« La saga des Conti », documentaire de Jérôme Palteau

« La saga des Conti », documentaire de Jérôme Palteau

L’HISTOIRE de documentaire de Jérôme Palteau « SAGA DES CONTI »

Le 11 mars 2009 la direction de Continental à Clairoix annonce brutalement à ses 1120 salariés la fermeture de leur usine. 18 mois auparavant, deux syndicats (CFTC et CGC) avaient signé un protocole de retour aux 40 heures sous la promesse du maintien du site au moins jusqu’en 2012. Un symbole du « travailler plus pour gagner plus » est abattu.

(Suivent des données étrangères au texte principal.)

(** Where the cursor stands after a partition that is not the last. *)
Lemma inner_end B p off o :
  in_range B p -> 0 <= off <= B -> B + room extra p <= 2147483647 ->
  start_of p off = Some o ->
  let sz := sectors_of extra total false p o in
  0 < sz /\ i32 (o + sz) = o + sz /\ 0 <= o + sz <= B + room extra p.
Proof.
  intros [Hn Hf] Ho HB Hs sz.
  destruct (start_of_spec extra B p off Hextra Hn Hf Ho HB o Hs) as (H1 & H2 & _).
  pose proof (sectors_of_inner extra total B p off Hextra Hn Hf Ho HB o) as (H3 & _).
  pose proof (size_mb_bounds extra p Hextra Hn). fold sz in H3.
  unfold room in *. rewrite i32_id; unfold is_i32; lia.
Qed.

Lemma layout_disjoint_aux ps : forall B off ps',
  Forall (in_range B) ps -> 0 <= off <= B -> B + rooms extra ps <= 2147483647 ->
  layout extra total off ps = Some ps' -> disjoint_from off ps ps'.
Proof.
  induction ps as [|p ps IH]; intros B off ps' Hr Ho HB; cbn [layout].
  { by intros [= <-]. }
  inversion_clear Hr as [|? ? Hp Hps]. pose proof Hp as [Hn Hf]. cbn [rooms] in HB.
  assert (0 <= rooms extra ps).
  { apply rooms_nonneg; [done|]. eapply Forall_impl; [exact Hps|]. by intros ? []. }
  destruct (place _ _ _ p off) as [p'|] eqn:Hp'; [|done].
  destruct (layout _ _ _ ps) as [ps''|] eqn:Hl; [|done]. intros [= <-].
  apply place_inv in Hp' as (o & Hs & Ho' & Hsz & _). rewrite Ho', Hsz in Hl. cbn [disjoint_from].
  rewrite Ho', Hsz.
  destruct (start_of_spec extra B p off Hextra Hn Hf Ho ltac:(lia) o Hs) as (H1 & H2 & H3 & H4).
  split; [done|]. split; [unfold PARTITION_GAP, PARTITION_ALIGNMENT; intros; lia|].
  split; [done|].
  destruct ps as [|p2 ps].
  - pose proof (sectors_of_last extra total B p off Hextra Hn Hf Ho ltac:(lia) Htot o ltac:(lia)).
    pose proof (size_mb_bounds extra p Hextra Hn).
    cbn in Hl. injection Hl as <-. split; [cbv zeta in *; lia|done].
  - destruct (inner_end B p off o Hp Ho ltac:(lia) Hs) as (H5 & H6 & H7).
    split; [done|]. rewrite H6 in Hl.
    eapply (IH (B + room extra p)); [| |lia|exact Hl].
    + eapply Forall_impl; [exact Hps|]. intros x [? ?]. split; unfold room in *; lia.
    + lia.
Qed.

(** The megabytes [checkPartition] charges for a partition. *)
Definition charge (p : PartitionInfo) : Z :=
  partitionSizeNominal p
  + (if wantMaximised p || negb ((partitionSizeNominal p * 2048) mod 8192 =? 0) then 4 else 0).

Fixpoint charges (ps : list PartitionInfo) : Z :=
  match ps with
  | [] => 0
  | p :: ps => charge p + (if wantMaximised p then extra else 0) + charges ps
  end.

(** The 4 MiB boundary the next partition starts on. *)
Definition next_start (off : Z) : Z := (off + 2 + 8191) / 8192 * 8192.

Lemma start_of_free_next B p off o :
  in_range B p -> 0 <= off <= B -> B + room extra p <= 2147483647 ->
  offset p = 0 -> start_of p off = Some o -> o = next_start off.
Proof.
  intros [Hn Hf] Ho HB H0 Hs.
  destruct (start_of_spec extra B p off Hextra Hn Hf Ho HB o Hs) as (_ & _ & _ & H).
  specialize (H H0). unfold next_start. zdiv.
Qed.

(** A partition that is not last costs at most what was charged for it. *)
Lemma inner_cost B p off o :
  in_range B p -> 0 <= off <= B -> B + room extra p <= 2147483647 ->
  offset p = 0 -> fstype p <> "raw" -> start_of p off = Some o ->
  next_start (o + sectors_of extra total false p o)
    <= o + (charge p + (if wantMaximised p then extra else 0)) * 2048.
Proof.
  intros Hp Ho HB H0 Hraw Hs. pose proof Hp as [Hn Hf].
  pose proof (start_of_free_next B p off o Hp Ho HB H0 Hs) as Hnext.
  pose proof (sectors_of_inner extra total B p off Hextra Hn Hf Ho HB o) as (H1 & H2 & H3).
  assert (Ho8 : o mod 8192 = 0) by (rewrite Hnext; unfold next_start; apply Z.mod_mul; lia).
  set (sz := sectors_of extra total false p o) in *. clearbody sz.
  unfold charge, size_mb in *. clear Hnext Hs HB.
  unfold next_start. destruct (wantMaximised p); cbn [orb].
  - specialize (H2 eq_refl). zdiv.
  - specialize (H3 eq_refl). rewrite Z.add_0_r in H3. case_bool_decide as Hb.
    + destruct (_ =? 0) eqn:E; bool_to_prop; cbn [negb]; [zdiv|lia].
    + destruct (_ =? 0) eqn:E; bool_to_prop; cbn [negb]; [tauto|zdiv].
Qed.

Lemma layout_fits_aux ps : forall B off ps',
  Forall (in_range B) ps -> Forall (fun p => offset p = 0 /\ fstype p <> "raw") ps ->
  0 <= off <= B -> B + rooms extra ps <= 2147483647 ->
  next_start off + charges ps * 2048 <= total ->
  layout extra total off ps = Some ps' ->
  Forall (fun p' => offset p' + partitionSizeSectors p' <= total) ps'.
Proof.
  induction ps as [|p ps IH]; intros B off ps' Hr Hraw Ho HB Hfit; cbn [layout].
  { by intros [= <-]. }
  inversion_clear Hr as [|? ? Hp Hps]. inversion_clear Hraw as [|? ? [H0 Hfs] Hraws].
  pose proof Hp as [Hn Hf]. cbn [rooms charges] in *.
  assert (0 <= rooms extra ps).
  { apply rooms_nonneg; [done|]. eapply Forall_impl; [exact Hps|]. by intros ? []. }
  assert (Hch : 0 <= charges ps).
  { clear -Hps Hextra. induction Hps as [|x l [Hx _] _ IHl]; cbn; [lia|].
    unfold charge. destruct (wantMaximised x), (negb _); cbn; lia. }
  destruct (place _ _ _ p off) as [p'|] eqn:Hp'; [|done].
  destruct (layout _ _ _ ps) as [ps''|] eqn:Hl; [|done]. intros [= <-].
  apply place_inv in Hp' as (o & Hs & Ho' & Hsz & _). rewrite Ho', Hsz in Hl.
  pose proof (start_of_free_next B p off o Hp Ho ltac:(lia) H0 Hs) as Hnext.
  constructor; [rewrite Ho', Hsz|].
  - destruct ps as [|p2 ps].
    + pose proof (start_of_spec extra B p off Hextra Hn Hf Ho ltac:(lia) o Hs) as (H1 & H2 & _).
      pose proof (sectors_of_last extra total B p off Hextra Hn Hf Ho ltac:(lia) Htot o ltac:(lia)) as HL.
      cbv zeta in HL. unfold charge, size_mb in *. cbn [charges] in *.
      destruct (wantMaximised p), (negb _); cbn [orb] in *; lia.
    + pose proof (sectors_of_inner extra total B p off Hextra Hn Hf Ho ltac:(lia) o) as (H1 & _).
      pose proof (inner_cost B p off o Hp Ho ltac:(lia) H0 Hfs Hs) as H2.
      unfold next_start in H2. clear -H2 Hfit Hch Hnext. subst o. zdiv.
  - destruct ps as [|p2 ps]; [cbn in Hl; injection Hl as <-; constructor|].
    destruct (inner_end B p off o Hp Ho ltac:(lia) Hs) as (H5 & H6 & H7).
    rewrite H6 in Hl.
    eapply (IH (B + room extra p)); [|exact Hraws| |lia| |exact Hl].
    + eapply Forall_impl; [exact Hps|]. intros z [? ?]. split; unfold room in *; lia.
    + lia.
    + pose proof (inner_cost B p off o Hp Ho ltac:(lia) H0 Hfs Hs). lia.
Qed.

Les premiers jours c’est la colère. Puis le mouvement s’organise en comité de lutte rassemblant les salariés au-delà des appartenances syndicales, puis ensuite en rupture totale avec les confédérations.

L’histoire relate le conflit sur plusieurs mois, dans ses grandes étapes, mais aussi et surtout en coulisses, au plus près de ses acteurs : Xavier Mathieu, Roland Szpirko, et quelques autres. On y découvre la mise en œuvre d’une stratégie inédite, on assiste à sa montée en puissance au jour le jour, à une combinaison d’actions judiciaires, de coups de force, de diplomatie et d’opérations de relations publiques.

Un compte à rebours est enclenché qui va conduire inéluctablement les salariés à la conclusion d’un plan social désavantageux, à moins qu’ils ne réussissent à faire plier la direction avant la date fatidique. La tension va monter progressivement à travers différents coups de théâtre, jusqu’à la fin des négociations, pour aboutir à un résultat exceptionnel, qui va faire de ce conflit un symbole.

Mais au-delà des chiffres, on assiste à une aventure humaine : des rencontres, des amitiés qui se créent ou des antagonismes qui se révèlent, des disputes aussi, mais une certaine fraternité qui ressuscite dans l’adversité…la naissance d’une tribu.

C’est donc un autre film qui s’est construit pendant le conflit : un film sur l’amitié, l’histoire d’un groupe d’hommes et de femmes (surtout d’hommes, il faut bien le reconnaître) confrontés à un défi qui engage leurs vies, les péripéties d’une bande de copains.

Au cours du conflit, et après celui-ci, dans l’intimité, des ouvriers portent un regard sur leur travail, la société, la crise…s’interrogent sur leur avenir, et révèlent ce que ce combat a changé en eux. Ils racontent leur aventure à la fois collective et individuelle, livrent leur propre analyse des évènements, leur vision d’un monde qui change : subjective, mais souvent pertinente et lucide. Une peinture d’un certain monde ouvrier en mutation.

SYNOPSIS

Je passe devant l’usine tous les matins de la semaine en allant déposer une demi-douzaine d’enfants du village, dont les miens, au collège à Compiègne. J’habite Clairoix depuis 1992 et je connaissais un certain nombre des 1120 salariés qui y travaillaient. Cette usine était le fleuron industriel de la région depuis 75 ans, le premier employeur de la région, et son nom était associé au village, qui a longtemps bénéficié de la manne financière qui en découlait.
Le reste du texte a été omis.